I took a new approach of informing the players going in they could all take "Strategic Actions" which I defined as being long term things that take 15mins, or they could take Tactical Actions together in normal structured time. Each strategic actions such as individual combat encounters, were then extrapolated to 1 Skill Check. Naturally there is an assumption Manoeuvres occurred in that time as well. This worked pretty well and everyone engaged in the Strategic actions because they wanted to increase their scope. Until the finale when Captain Nervi showed up.

The players rolled really well in the Space fight, despite having limited Space Assets, mostly as the Ace lured large numbers off into a merry chase, opening up a chance to harass the Escorts. They one 2 rounds 2 phases, keeping them in Space for a lone time and took out a Raider before retreating to Surface. They then sprung the trap with their Droid army they had re-activated (the Droids all rose from the "Dead" to ambush the Stormtroopers) and ended up holding the assault long enough at the Landing shafts that Captain Nervi arrived to take over, prompting the players to take direct action and call him out, resulting in his death (although he nearly killed our Ace because she took a selfie flying past his Bridge). After this re rolled a couple more Mass Combat Checks with the Imperials lacking Leadership and narratively ended it.

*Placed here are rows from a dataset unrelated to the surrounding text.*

(* ===== verification/AgentRaces.v ===== *)
(** * AgentRaces: unlocking under interference

    What the threads of AgentThreads may do to each other (the invariant [sound]
    and the guarantee [guar]), each thread's calls against what the others may
    do, and the theorems on all interleavings.  The object of a hash belongs to
    the thread that computes it, the keys to the registry, a challenge to the
    store.

    Frames may be any: a thread goes wrong only on a signature that the
    conversion reads past ([overruns]).  Phones are registered that were not: registering a known one again, or
    removing it, destroys a key that a running check may hold
    ([stale_handle] in DeviceRegistry), and then nothing is promised. *)
From S2P Require Import Prelude Bytes Protocol FrameProtocol ChallengeStore Platform DerSignature.
From S2P Require Import CryptoEngine DeviceRegistry ChallengeGenerator TransportInterface TcpTransport.
From S2P Require Import AgentService Threads AgentThreads.

(** ** What the history tells *)

(** The store that the events make of [m]. *)
Definition replay1 (e : Event) (m : Store) : Store :=
  match e with
  | Looked _ _ => m
  | Issued _ rec => AddChallenge rec m
  | Accepted _ data _ rec => <[BytesToKey (session_of data) := with_state CONSUMED rec]> m
  | Lapsed _ key rec => <[key := with_state EXPIRED rec]> m
  end.
Definition replay (es : list Event) (m : Store) : Store := fold_left (fun m e => replay1 e m) es m.

Definition event_by (e : Event) : nat :=
  match e with Looked i _ | Issued i _ | Accepted i _ _ _ | Lapsed i _ _ => i end.

(** What an event needs of the agent just before it. *)
Definition event_ok {T W} `{CngModel W} (e : Event) (a : Agent T W) : Prop :=
  match e with
  | Looked _ _ => True
  | Issued _ rec => rec_pcId rec = m_pcId a /\ state rec = OUTSTANDING /\
                    rec_expirationTimestampMs rec = u64 (creationTimestampMs rec + 30000)
  | Accepted _ data now rec => authorises a data now rec
  | Lapsed _ key rec => m_challengeStore a !! key = Some rec
  end.

(** Of what thread [i] did, the last was to read the clock, and it read [now]. *)
Definition looked_at (i : nat) (now : Z) (es : list Event) : Prop :=
  last (filter (fun e => event_by e = i) es) = Some (Looked i now).

(** A challenge is created at, and a response judged by, what the clock told that
    thread just before. *)
Definition clocked (es : list Event) (e : Event) : Prop :=
  match e with
  | Issued i rec => looked_at i (creationTimestampMs rec) es
  | Accepted i _ now _ => looked_at i now es
  | Looked _ _ | Lapsed _ _ _ => True
  end.

(** The responses thread [i] accepted; those an answered list of calls did. *)
Definition accepted_by (i : nat) (es : list Event) : list (list byte) :=
  omap (fun e => match e with
                 | Accepted j data _ _ => if Nat.eqb i j then Some data else None
                 | _ => None
                 end) es.
Fixpoint granted (ops : list AgentOp) (answers : list (option ErrorCode)) : list (list byte) :=
  match ops, answers with
  | OnFrame frame :: ops, Some SUCCESS :: answers => payload frame :: granted ops answers
  | _ :: ops, _ :: answers => granted ops answers
  | _, _ => []
  end.

(** The devices a thread registers. *)
Definition enrolls (ops : list AgentOp) : list (list byte) :=
  omap (fun op => match op with Enroll did _ _ _ => Some did | _ => None end) ops.

(** A signature past whose end the conversion reads (the property
    [Convert_reads_past_end] of DerSignature says which those are); a response
    that carries one. *)
Definition overruns (signature : list byte) : Prop :=
  length signature <> 64%nat /\
  ConvertDerToRawRSignature (Some signature) (Z.of_nat (length signature)) [] = UB.
Definition op_overruns (op : AgentOp) : Prop :=
  match op with OnFrame frame => overruns (drop 108 (payload frame)) | _ => False end.

(** Calls with arguments of their types; a frame may be any. *)
Definition op_fits (op : AgentOp) : Prop :=
  match op with
  | OnFrame _ => True
  | Request did r0 => wf_record r0 /\ length did = 16%nat
  | Enroll did name raw n => op_safe (OpRegister did name raw n)
  end.

(** *** Sessions in a history *)

(** The session has a record that is not outstanding. *)
Definition spent (key : string) (m : Store) : Prop := exists rec, m !! key = Some rec /\ state rec <> OUTSTANDING.

Definition reissues (key : string) (e : Event) : Prop :=
  match e with Issued _ rec => BytesToKey (rec_sessionId rec) = key | _ => False end.

Lemma replay_app es es' m : replay (es ++ es') m = replay es' (replay es m).
Proof. apply fold_left_app. Qed.

Lemma replay1_spent e key m : ~ reissues key e -> spent key m -> spent key (replay1 e m).
Proof.
  intros N (rec & E & St). destruct e as [i now|i r|i data now r|i k r]; cbn in N |- *.
  - by exists rec.
  - exists rec. unfold AddChallenge. by rewrite lookup_insert_ne.
  - destruct (decide (BytesToKey (session_of data) = key)) as [->|N'].
    + eexists. by rewrite lookup_insert_eq.
    + exists rec. by rewrite lookup_insert_ne.
  - destruct (decide (k = key)) as [->|N'].
    + eexists. by rewrite lookup_insert_eq.
    + exists rec. by rewrite lookup_insert_ne.
Qed.

Lemma replay_spent es key m : Forall (fun e => ~ reissues key e) es -> spent key m -> spent key (replay es m).
Proof. intros F. revert m. induction F as [|e es N F IH]; intros m Sp; [done|]. by apply IH, replay1_spent. Qed.

#[export] Instance reissues_dec key e : Decision (reissues key e).
Proof. destruct e; cbn; apply _. Defined.

(** If the session was accepted at [k1] and is outstanding at [k2], it was issued
    again in between. *)
Lemma reissued_between es m key k1 k2 i data now rec r2 :
  es !! k1 = Some (Accepted i data now rec) -> BytesToKey (session_of data) = key -> (k1 < k2 <= length es)%nat ->
  replay (take k2 es) m !! key = Some r2 -> state r2 = OUTSTANDING ->
  exists k e, (k1 < k < k2)%nat /\ es !! k = Some e /\ reissues key e.
Proof.
  intros E1 Ek Lt E2 St. set (mid := drop (S k1) (take k2 es)).
  assert (Eq : take k2 es = (take k1 es ++ [Accepted i data now rec]) ++ mid).
  { rewrite <- (take_drop (S k1) (take k2 es)). fold mid. f_equal. rewrite take_take, Nat.min_l by lia.
    by apply take_S_r. }
  destruct (decide (Exists (reissues key) mid)) as [X|X].
  - apply Exists_exists in X as (e & In & Re). apply list_elem_of_lookup in In as [k Hk].
    unfold mid in Hk. rewrite lookup_drop in Hk. exists (S k1 + k)%nat, e.
    assert (L : (S k1 + k < k2)%nat) by (apply lookup_lt_Some in Hk; rewrite length_take in Hk; lia).
    rewrite lookup_take_lt in Hk by done. split; [lia|]. done.
  - exfalso. rewrite Eq, replay_app in E2. apply not_Exists_Forall in X; [|apply _].
    destruct (replay_spent mid key (replay (take k1 es ++ [Accepted i data now rec]) m) X) as (r & E & N).
    + rewrite replay_app. cbn. rewrite Ek. eexists. rewrite lookup_insert_eq. done.
    + rewrite E2 in E. injection E as <-. done.
Qed.

(** ** Who may do what *)
Section Roles.
Context {T W : Type} `{HC : Cng W} `{HT : Clock W} `{HM : CngModel W} `{HL : !CngLaws W}
        `{HTL : !ClockLaws W} `{HCH : !CngHashes W}.
Abbreviation BU := (Busy T W).
Implicit Types (s : BU).
(** The CNG objects of others, the store at the start, the devices each thread
    may register. *)
Context (base : gmap handle CngObj) (m0 : Store) (claim : nat -> list (list byte)).

Abbreviation st_ s := (m_challengeStore (agent s)).
Abbreviation dev_ s := (m_deviceRegistry (agent s)).
Abbreviation obj_ s := (obj (world (agent s))).
Definition fixed s : Z * list byte * CryptoEngine :=
  (m_port (agent s), m_pcId (agent s), m_cryptoEngine (agent s)).

(** The invariant: without the hash objects in use the registry owns its keys;
    hash objects are alive and nobody else's; the history explains the store. *)
Record sound s : Prop := {
  so_core : exists core, registry_ok base (dev_ s) core /\
    (forall h, (forall i, hashing s !! i <> Some h) -> obj_ s !! h = core !! h) /\
    (forall i h, hashing s !! i = Some h -> core !! h = None);
  so_hash : forall i h, hashing s !! i = Some h -> is_Some (obj_ s !! h);
  so_inj : forall i j h, hashing s !! i = Some h -> hashing s !! j = Some h -> i = j;
  so_store : st_ s = replay (history s) m0;
  so_events : forall k e, history s !! k = Some e ->
    event_ok e (with_store (replay (take k (history s)) m0) (agent s));
  so_clock : forall k e, history s !! k = Some e -> clocked (take k (history s)) e;
}.

(** What a step of thread [i] does to the others. *)
Record link (i : nat) s s' : Prop := {
  lk_fixed : fixed s' = fixed s;
  lk_history : exists es, history s' = history s ++ es /\ Forall (fun e => event_by e = i) es;
  lk_hashing : forall j, j <> i -> hashing s' !! j = hashing s !! j;
  lk_obj : forall h o, obj_ s !! h = Some o -> hashing s !! i <> Some h -> obj_ s' !! h = Some o;
  lk_devices : dev_ s ⊆ dev_ s';
  lk_claim : forall did, is_Some (dev_ s' !! registry_key did) ->
    is_Some (dev_ s !! registry_key did) \/ did ∈ claim i;
}.

(** A step that concerns at most the thread's own hash object. *)
Record private (i : nat) s s' : Prop := {
  pr_agent : (fixed s', st_ s', dev_ s', history s') = (fixed s, st_ s, dev_ s, history s);
  pr_others : forall j, j <> i -> hashing s' !! j = hashing s !! j;
  pr_obj : forall h, hashing s !! i <> Some h -> hashing s' !! i <> Some h -> obj_ s' !! h = obj_ s !! h;
  pr_own : match hashing s !! i, hashing s' !! i with
           | None, None => True
           | None, Some h => obj_ s !! h = None /\ is_Some (obj_ s' !! h)
           | Some h, None => obj_ s' !! h = None
           | Some h, Some h' => h' = h /\ (is_Some (obj_ s !! h) -> is_Some (obj_ s' !! h))
           end;
}.

Abbreviation guar := (linked sound link).
Abbreviation rely := (linked_others sound link).

(** A key of the registry is nobody's hash object. *)
Lemma sound_key s k d :
  sound s -> dev_ s !! k = Some d ->
  (forall i, hashing s !! i <> Some (hPublicKey d)) /\
  hPublicKey d <> NULL /\ isEnabled d = true /\ k = registry_key (dev_deviceId d) /\
  exists alg blob, obj_ s !! hPublicKey d = Some (KeyObj alg blob).
Proof.
  intros [(core & R & Idle & Held) _ _ _ _ _] E.
  destruct (rok_live _ _ _ R _ _ E) as (N & alg & blob & Ec).
  destruct (rok_id _ _ _ R _ _ E) as [Ek En].
  assert (Nh : forall i, hashing s !! i <> Some (hPublicKey d)) by (intros i Ei; by rewrite (Held i _ Ei) in Ec).
  split; [done|]. split; [done|]. split; [done|]. split; [done|]. exists alg, blob. by rewrite Idle.
Qed.

Lemma trusted_link i s s' did blob :
  sound s -> link i s s' -> trusted (dev_ s) (obj_ s) did = Some blob ->
  trusted (dev_ s') (obj_ s') did = Some blob.
Proof.
  intros So Lk. unfold trusted. destruct (dev_ s !! registry_key did) as [d|] eqn:E; [|done]. cbn.
  destruct (sound_key s _ d So E) as (Nh & _ & _ & _ & alg & b & Eo). rewrite Eo. intros [= ->].
  pose proof (lookup_weaken _ _ _ _ E (lk_devices _ _ _ Lk)) as E'. rewrite E'. cbn.
  by rewrite (lk_obj _ _ _ Lk _ _ Eo).
Qed.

The Players had a great time. The session was awesome. I rate this Mass Combat 7/10. I think I have some improvements I want to try as I work on this skillset. I am considering "Strategic Actions" Being players can take 2 turns back to Back then a Battle Phase roll, but I want NPC's to do the same back to cause more Wounds and Strain effects to the Players personally, so the battle still occurs over a Mass Battle type pace, but is appropriately involving to the players, as Despairs and Threat don't quite rack enough up consequences wise. Alternatively I might try Normal Structured Time turns with a Mass battle Roll at the End of the Round, but each Roll representing a smaller Slice of time - so more of them per phase of battle.